The great hurricane and storm surge of 1896 destroyed the Faber and Suwannee Lumber Mills of Atsena Otie and heavily damaged the Cedar Keys. The owners chose not to rebuild.
Cedar Key had a brief brush with the manufacturing industries (no pun intended) with the establishment of Standard Manufacturing Company. Their business was manufacturing fiber and a line of Donex brushes.  These fine brushes were made of the widely available Sabel Palm which is the state tree. Fiber was sold to brush companies all over the US, Canada Britain and Australia. 

I often ponder the realities of life in the 1880's on Atsena Otie as I walk its sun-dappled trails through the thick growth which obscures the buildings and cityscape of those far off years.  The small cemetery on the southwest side of the island is intimate and serene with dates posted from those years

Today, Cedar Key is a quaint fishing village catering to the professional and sport fishing industry.  In recent years, a fairly large and prosperous aquaculture industry was been gaining popularity with nearly 300 leased oyster beds in the close vicinity.

On a more cultural note, Cedar Key is home to a thriving artist community.  Works of Gerald Lindstrom, Jolie Davis, Willie Smith, Mike Segel, to name only a few are to be found in three galleries along Second Street in Cedar Key.  These galleries include: Island Arts Gallery, Cedar Keyhole Artist Co-op and there's even one called Barefoot Artists.

The Cedar Key Historical Society Museum

A familiar site on the Cedar Key waterscape: the honeymoon cottage, or what's left of it. The No-Name storm of 1993 mostly did it in.

In summary: Cedar Key is in a way, but a shadow if it's former self. At 800 population it is a fragile microcosm, an eclectic mix of citizens. At its backbone, are  the workers that keep it going.  They live in the scrub of the mainland for the most part.  There is a large component of wealthy retires. There also is a strong and thriving artist community.   The tourist often consist of  art gallery and shop browsing women and families, juxtaposed with brash sport fishermen types. .  The commercial element consists of various business ventures, aquaculture ventures and touristy shops.  The commercial fishermen are hanging on by a thread mostly due to the 1994 Florida law banning gill netting.

All in all, Cedar Key is a very Eco-friendly village, where conservation of water and energy is practiced scrupulously.  People here are friendly enough, but are not ones to intrude into your affairs.
And most if all, every year on the first weekend in may, we have the Small Boat Meet at Cedar Key. That's what keeps me coming back.  Unfortunately, I probably won't make it this year (20th).  I am heading south on the adventure of a lifetime.

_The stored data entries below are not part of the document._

(** * HTTP_ON_SOCKET: the request handler of [main.py], embedded in Rocq

    The development follows [src/main.py]: Python text is a list of code
    points, [bytes] a list of bytes, dictionaries that are only looked up are
    finite maps, dictionaries that are serialised are association lists.
    Exceptions, the datastore and the socket are threaded explicitly through
    a small state-and-exception monad.  Calls to [logging] touch neither the
    socket nor the datastore and are left out. *)

From Stdlib Require Import ZArith NArith List Ascii String Bool Lia.
From Stdlib Require Import DecimalString DecimalZ.
From stdpp Require Import base option list gmap.
Import ListNotations.

#[local] Set Warnings "-register-all".
Local Open Scope Z_scope.
Local Open Scope list_scope.

(** ** Python text and bytes *)

Module Text.

(** A Python [str]: its code points. *)
Abbreviation pystr := (list N).
(** A Python [bytes] object. *)
Abbreviation pybytes := (list Byte.byte).

(** A text literal of the source (ASCII only). *)
Definition lit (x : string) : pystr := map N_of_ascii (list_ascii_of_string x).

Definition CR : N := 13%N.
Definition LF : N := 10%N.
Definition CRLF : pystr := [CR; LF].
Definition DQUOTE : N := 34%N.

(** [s.startswith(p)], returning the rest of [s] after [p]. *)
Fixpoint strip_prefix (p s : pystr) : option pystr :=
  match p, s with
  | [], _ => Some s
  | a :: p', b :: s' => if N.eqb a b then strip_prefix p' s' else None
  | _ :: _, [] => None
  end.

(** [s.split(sep, 1)] when [sep] occurs in [s]: the text before the first
    occurrence and the text after it. *)
Fixpoint partition_at (sep s : pystr) : option (pystr * pystr) :=
  match strip_prefix sep s with
  | Some rest => Some ([], rest)
  | None =>
      match s with
      | [] => None
      | c :: s' =>
          match partition_at sep s' with
          | Some (a, b) => Some (c :: a, b)
          | None => None
          end
      end
  end.

(** [sep in s] *)
Definition contains (sep s : pystr) : bool :=
  match partition_at sep s with Some _ => true | None => false end.

(** [s.split(sep, 1)] *)
Definition split1 (sep s : pystr) : list pystr :=
  match partition_at sep s with
  | Some (a, b) => [a; b]
  | None => [s]
  end.

Fixpoint split_fuel (fuel : nat) (sep s : pystr) : list pystr :=
  match fuel with
  | O => [s]
  | S fuel' =>
      match partition_at sep s with
      | Some (a, b) => a :: split_fuel fuel' sep b
      | None => [s]
      end
  end.

(** [s.split(sep)] for a non-empty [sep]: every piece found by a left to
    right scan; each cut consumes at least one character, so [length s]
    cuts are enough. *)
Definition split (sep s : pystr) : list pystr := split_fuel (length s) sep s.

(** [sep.join(pieces)] *)
Fixpoint join (sep : pystr) (pieces : list pystr) : pystr :=
  match pieces with
  | [] => []
  | [p] => p
  | p :: rest => p ++ sep ++ join sep rest
  end.

(** [str.isspace] on one character, as used by [split()] without argument. *)
Definition isspace (c : N) : bool :=
  ((9 <=? c) && (c <=? 13) || (28 <=? c) && (c <=? 32)
   || (c =? 133) || (c =? 160) || (c =? 5760)
   || (8192 <=? c) && (c <=? 8202)
   || (c =? 8232) || (c =? 8233) || (c =? 8239) || (c =? 8287)
   || (c =? 12288))%N.

Fixpoint split_ws_from (cur : pystr) (s : pystr) : list pystr :=
  match s with
  | [] => match cur with [] => [] | _ => [rev cur] end
  | c :: s' =>
      if isspace c
      then match cur with
           | [] => split_ws_from [] s'
           | _ => rev cur :: split_ws_from [] s'
           end
      else split_ws_from (c :: cur) s'
  end.

(** [s.split()]: the maximal runs of non-blank characters. *)
Definition split_ws (s : pystr) : list pystr := split_ws_from [] s.

(** *** UTF-8 *)

Definition byte_of (n : N) : Byte.byte :=
  match Byte.of_N (n mod 256) with Some b => b | None => Byte.x00 end.

Definition is_surrogate (c : N) : bool := ((55296 <=? c) && (c <=? 57343))%N.

(** The encoding of one code point; [None] for a surrogate or a number
    beyond U+10FFFF, which [str.encode('utf-8')] refuses. *)
Definition utf8_encode_char (c : N) : option pybytes :=
  (if c <? 128 then Some [byte_of c]
   else if c <? 2048 then
     Some [byte_of (192 + c / 64); byte_of (128 + c mod 64)]
   else if is_surrogate c then None
   else if c <? 65536 then
     Some [byte_of (224 + c / 4096); byte_of (128 + (c / 64) mod 64);
           byte_of (128 + c mod 64)]
   else if c <? 1114112 then
     Some [byte_of (240 + c / 262144); byte_of (128 + (c / 4096) mod 64);
           byte_of (128 + (c / 64) mod 64); byte_of (128 + c mod 64)]
   else None)%N.

(** [s.encode('utf-8')]; [None] stands for [UnicodeEncodeError]. *)
Fixpoint utf8_encode (s : pystr) : option pybytes :=
  match s with
  | [] => Some []
  | c :: s' =>
      match utf8_encode_char c, utf8_encode s' with
      | Some b, Some bs => Some (b ++ bs)
      | _, _ => None
      end
  end.

Definition is_cont (b : N) : bool := ((128 <=? b) && (b <=? 191))%N.
Definition cont (b : N) : N := (b - 128)%N.

(** Strict decoding on the numeric values of the bytes: shortest form
    only, no surrogates, nothing beyond U+10FFFF. *)
Fixpoint utf8_decode_N (bs : list N) : option pystr :=
  match bs with
  | [] => Some []
  | b0 :: r0 =>
      (if b0 <? 128 then option_map (cons b0) (utf8_decode_N r0)
       else if (194 <=? b0) && (b0 <=? 223) then
         match r0 with
         | b1 :: r1 =>
             if is_cont b1
             then option_map (cons ((b0 - 192) * 64 + cont b1)) (utf8_decode_N r1)
             else None
         | _ => None
         end
       else if (224 <=? b0) && (b0 <=? 239) then
         match r0 with
         | b1 :: b2 :: r2 =>
             if is_cont b1 && is_cont b2
                && negb ((b0 =? 224) && (b1 <? 160))
                && negb ((b0 =? 237) && (159 <? b1))
             then option_map
                    (cons ((b0 - 224) * 4096 + cont b1 * 64 + cont b2))
                    (utf8_decode_N r2)
             else None
         | _ => None
         end
       else if (240 <=? b0) && (b0 <=? 244) then
         match r0 with
         | b1 :: b2 :: b3 :: r3 =>
             if is_cont b1 && is_cont b2 && is_cont b3
                && negb ((b0 =? 240) && (b1 <? 144))
                && negb ((b0 =? 244) && (143 <? b1))
             then option_map
                    (cons ((b0 - 240) * 262144 + cont b1 * 4096
                           + cont b2 * 64 + cont b3))
                    (utf8_decode_N r3)
             else None
         | _ => None
         end
       else None)%N
  end.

I've been coming to Cedar Key for twenty years now, and I feel like I am just getting to know it.  And to know it is to love it.

Friday, February 15, 2013

Good morning from Cedar Key, Florida.  I am luxuriating in the warmth of the day, ever mindful that Saturday, it could snow in CK.  The lows both Saturday and Sunday have been revised to 30 deg. F.  That is bone chilling especially with the 30 knot winds that will bring in the cold front.  I had a nice little Buddy Heater that runs on propane and darned, if I didn't elect not to bring it. What was I thinking?  Florida I guess.  Fact is, northers come down the peninsula pretty regularly at this time of the year.  It pays to be prepare.

One really cool thing is watching the charger.  With the bright sun I have seen up to 12.3 amps with 8-10 being average.  That should bring the battery bank up to full by the end of the day.  Two days of clouds really ate into the daily amp-hours budget, but I never ran below 12.5 volts so I'm guessing about 75 percent charge at the worst.
Here the charge monitor shows 12.1 amps.

Outside I hear the frequent "blow" of the dolphins hunting all around the boat.  Getting there picture of course, is a matter of rare chance. I don't concern myself with that too much.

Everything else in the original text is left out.